══ Source data

Definition parsed_rule (r : Rule) : Prop :=
  match r with
  | JulianNoLeap n => 1 <= n <= 365
  | Julian n => 0 <= n <= 365
  | MonthWeekDay month week day => 1 <= month <= 12 /\ 1 <= week <= 5 /\ 0 <= day <= 6
  end.

Definition wf_posix (p : PosixTz) : Prop :=
  week_time (std_east p) /\
  match dst p with
  | None => True
  | Some d => - 608399 <= dst_east d <= 608399 /\
      parsed_rule (dst_start d).1 /\ week_time (dst_start d).2 /\
      parsed_rule (dst_end d).1 /\ week_time (dst_end d).2
  end.

Lemma parsed_wf r : parsed_rule r -> wf_rule r.
Proof. destruct r; simpl; [done|done|tauto]. Qed.

Lemma end_of_forall p s : Forall (fun b => p b = true) (take (end_of p s) s).
Proof.
  unfold end_of. induction s as [|x s IH]; simpl; [constructor|]. destruct (p x) eqn:E; simpl; [|constructor].
  destruct (position _ s); simpl in *; by constructor.
Qed.

Lemma digits_nonneg s v : parse_i32 (take (end_of is_ascii_digit s) s) = Some v -> 0 <= v < 2 ^ 31.
Proof.
  unfold parse_i32. destruct (Z.ltb_spec (dec_value 0 (take (end_of is_ascii_digit s) s)) (2 ^ 31)); [|done].
  intros [= <-]. split; [|done]. apply dec_value_ge; [apply end_of_forall|lia].
Qed.

Lemma parse_digits_range s v rest : parse_digits s = Some (v, rest) -> 0 <= v < 2 ^ 31.
Proof.
  unfold parse_digits. case_match; [done|]. intros HH. apply bind_Some in HH as (v' & Hv & [= <- _]).
  by eapply digits_nonneg.
Qed.

Lemma parse_two_range s v rest : parse_two s = Some (v, rest) -> 0 <= v <= 59.
Proof.
  unfold parse_two. case_match; [done|]. intros HH. apply bind_Some in HH as (v' & Hv & HH).
  apply digits_nonneg in Hv. destruct (Z.ltb_spec 59 v'); [done|]. injection HH as -> _. lia.
Qed.

Lemma parse_hms_range s v rest : parse_hms s = Some (v, rest) -> week_time v.
Proof.
  unfold parse_hms. set (p := match s with [] => _ | _ => _ end). assert (Hp : p.1 = 1 \/ p.1 = -1).
  { unfold p. destruct s as [|b t]; [by left|]. destruct (b =? 43), (b =? 45); simpl; auto. }
  destruct p as [sign t]; cbn [fst] in Hp. case_match; [done|]. intros HH. apply bind_Some in HH as (h & Hh & HH).
  apply digits_nonneg in Hh. destruct (Z.ltb_spec 167 h); [done|]. apply bind_Some in HH as ([tot t'] & Ht & [= <- _]).
  enough (0 <= tot <= 604799) by (unfold week_time; destruct Hp as [-> | ->]; lia).
  destruct (strip_prefix 58 (drop _ t)) as [u|]; [|injection Ht as <- _; lia].
  apply bind_Some in Ht as ([m u'] & Hm & Ht). apply parse_two_range in Hm.
  destruct (strip_prefix 58 u') as [u''|]; [|injection Ht as <- _; lia].
  apply bind_Some in Ht as ([sec ?] & Hs & [= <- _]). apply parse_two_range in Hs. lia.
Qed.

Lemma u16_id x : 0 <= x < 2 ^ 16 -> u16 x = x.
Proof. apply Z.mod_small. Qed.

Lemma parse_day_range s r rest : parse_day s = Some (r, rest) -> parsed_rule r.
Proof.
  unfold parse_day. destruct s as [|b t]; [done|]. destruct (b =? 74); [|destruct (b =? 77)]; intros HH.
  - apply bind_Some in HH as ([n ?] & Hn & HH). case_match; [done|]. injection HH as <- _. bool_hyps. simpl.
    rewrite u16_id; lia.
  - apply bind_Some in HH as ([m ?] & Hm & HH). apply bind_Some in HH as (? & _ & HH).
    apply bind_Some in HH as ([w ?] & Hw & HH). apply bind_Some in HH as (? & _ & HH).
    apply bind_Some in HH as ([d ?] & Hd & HH). apply parse_digits_range in Hd. case_match; [done|].
    injection HH as <- _. bool_hyps. simpl. rewrite !u8_id by (unfold byte; lia). lia.
  - apply bind_Some in HH as ([n ?] & Hn & HH). apply parse_digits_range in Hn.
    destruct (Z.ltb_spec 365 n); [done|]. injection HH as <- _. simpl. rewrite u16_id; lia.
Qed.

Lemma parse_rule_range s r t rest : parse_rule s = Some (r, t, rest) -> parsed_rule r /\ week_time t.
Proof.
  unfold parse_rule. intros HH. apply bind_Some in HH as ([r' u] & Hr & HH). apply parse_day_range in Hr.
  destruct (strip_prefix 47 u) as [u'|].
  - apply bind_Some in HH as ([t' ?] & Ht & [= <- <- _]). split; [done|]. by eapply parse_hms_range.
  - injection HH as <- <- _. split; [done|]. unfold week_time. lia.
Qed.

Lemma PosixTz_parse_wf s p : PosixTz_parse s = Some p -> wf_posix p.
Proof.
  unfold PosixTz_parse. intros HH. apply bind_Some in HH as ([n r] & _ & HH).
  apply bind_Some in HH as ([w r1] & Hw & HH). apply parse_hms_range in Hw.
  assert (Hstd : week_time (- w)) by (unfold week_time in *; lia).
  case_match; [injection HH as <-; by split|]. apply bind_Some in HH as ([dn r2] & _ & HH).
  apply bind_Some in HH as ([de r3] & Hde & HH). apply bind_Some in HH as ([st en] & Hr & [= <-]).
  split; [done|]. simpl. unfold week_time in *. split.
  { destruct (starts_offset r2); [|injection Hde as <- _; lia]. apply bind_Some in Hde as ([dw ?] & Hdw & [= <- _]).
    apply parse_hms_range in Hdw. unfold week_time in Hdw. lia. }
  destruct (strip_prefix 44 r3) as [r4|].
  - apply bind_Some in Hr as ([[sr stime] r5] & Hs & Hr). apply bind_Some in Hr as (r6 & _ & Hr).
    apply bind_Some in Hr as ([[er etime] r7] & He & Hr). case_match; [done|]. injection Hr as <- <-.
    apply parse_rule_range in Hs as [??], He as [??]. unfold week_time in *. simpl. tauto.
  - case_match; [|done]. injection Hr as <- <-. simpl. lia.
Qed.

Lemma PosixTz_lookup_some p t : wf_posix p -> instant_ok t -> exists i, PosixTz_lookup p t = Some i /\ - 608399 <= offset i <= 608399.
Proof.
  intros [Hs Hd] Ht. unfold PosixTz_lookup, week_time in *. destruct (dst p) as [d|]; [|eexists; split; [done|simpl; lia]].
  destruct Hd as (He & H1 & _ & H2 & _).
  destruct (evaluate_some (mkDst (dst_name d) (dst_east d) (dst_start d) (dst_end d)) (std_east p) (std_name p) t) as (i & -> & Hi);
    [done|lia|by apply parsed_wf..|]. eexists. split; [done|]. simpl in Hi. lia.
Qed.

(** ** The days the rules name *)

Lemma month_tables year m : 1 <= m <= 12 -> exists b row,
  DAYS_BEFORE_MONTH !! Z.to_nat (m - 1) = Some b /\
  DAYS_PER_MONTH !! Z.to_nat (b2z (is_leap year)) = Some row /\
  row !! Z.to_nat (m - 1) = Some (days_in_month year m) /\
  b + b2z (is_leap year && (2 <? m)) = days_before year m.
Proof.
  intros Hm. unfold days_before, days_in_month.
  destruct (is_leap year) eqn:Hl; (pattern m; apply month_cases; [exact Hm|..]);
    do 2 eexists; (split; [reflexivity|]); (split; [reflexivity|]); (split; [reflexivity|]);
    lazy -[is_leap]; rewrite ?Hl; reflexivity.
Qed.

(** The day of the month of the [w]-th given weekday, the first of the month
    being the weekday [f]. *)
Lemma nth_weekday f t w n : 0 <= f < 7 -> 0 <= t < 7 -> 1 <= w <= 5 -> 28 <= n <= 31 ->
  let dom := 1 + (t - f) mod 7 + (w - 1) * 7 in
  let dom' := if (w =? 5) && (n <? dom) then dom - 7 else dom in
  1 <= dom' <= n /\ (f + dom' - 1) mod 7 = t /\ (if w =? 5 then n < dom' + 7 else (dom' - 1) / 7 + 1 = w).
Proof.
  intros Hf Ht Hw Hn. cbv zeta. pose proof (Z.mod_pos_bound (t - f) 7 ltac:(lia)).
  destruct (Z.eqb_spec w 5) as [->|]; cbn [andb]; [destruct (Z.ltb_spec n (1 + (t - f) mod 7 + (5 - 1) * 7))|]; split_and!; Z.to_euclidean_division_equations; lia.
Qed.

Lemma month_lengths year m : 1 <= m <= 12 -> 28 <= days_in_month year m <= 31.
Proof.
  intros Hm. apply (month_cases (fun m => 28 <= days_in_month year m <= 31)); [done|..];
    simpl; try destruct (is_leap year); lia.
Qed.

Lemma week_rule_day year m w d : 1 <= m <= 12 -> 1 <= w <= 5 -> 0 <= d <= 6 ->
  exists doy dom, rule_day_of_year (MonthWeekDay m w d) year (jan1 year) = Some doy /\
    valid year m dom /\ jan1 year + doy = days_from_civil year m dom /\
    weekday_from_days (jan1 year + doy) = (d + 6) mod 7 /\
    (if w =? 5 then days_in_month year m < dom + 7 else (dom - 1) / 7 + 1 = w).
Proof.
  intros Hm Hw Hd. destruct (month_tables year m Hm) as (b & row & Hb & Hrow & Hlast & Hsum).
  simpl rule_day_of_year. destruct (Z.leb_spec 1 m); [|lia]. cbn [rassert mbind option_bind].
  rewrite Hb. cbn [mbind option_bind]. rewrite Hrow. cbn [mbind option_bind]. rewrite Hlast. cbn [mbind option_bind].
  rewrite Hsum. rewrite Z.rem_mod_nonneg by lia.
  pose proof (nth_weekday ((jan1 year + days_before year m + 3) mod 7) ((d + 6) mod 7) w (days_in_month year m)) as Hn.
  set (dom := if _ && _ then _ else _) in *. cbv zeta in Hn. fold dom in Hn.
  destruct Hn as (H1 & H2 & H3); [apply Z.mod_pos_bound; lia|apply Z.mod_pos_bound; lia|done|by apply month_lengths|].
  assert (Hv : valid year m dom) by (split; [done|lia]).
  assert (Hday : jan1 year + (days_before year m + dom - 1) = days_from_civil year m dom).
  { rewrite days_linear, month_start by done. lia. }
  exists (days_before year m + dom - 1), dom. split_and!; [done|done..| |done].
  rewrite weekday_eq, <- H2. clear. generalize (jan1 year) (days_before year m) dom. intros. Z.to_euclidean_division_equations. lia.
Qed.

(** Compute the month tables at a constant month. *)
Ltac months :=
  repeat match goal with
  | |- context [Z.to_nat ?e] => let v := eval vm_compute in (Z.to_nat e) in change (Z.to_nat e) with v
  end;
  cbv [days_before_n days_in_month Z.of_nat Pos.of_succ_nat Pos.succ Z.eqb Pos.eqb orb];
  change (is_leap 2001) with false.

════

(Your instructions):
Keeping every character as it is, restate the lines above that run from the line with "do 2 eexists;" through the line with "being the weekday [f]. *)", both included, and nothing else.

(Your solution):
    do 2 eexists; (split; [reflexivity|]); (split; [reflexivity|]); (split; [reflexivity|]);
    lazy -[is_leap]; rewrite ?Hl; reflexivity.
Qed.

(** The day of the month of the [w]-th given weekday, the first of the month
    being the weekday [f]. *)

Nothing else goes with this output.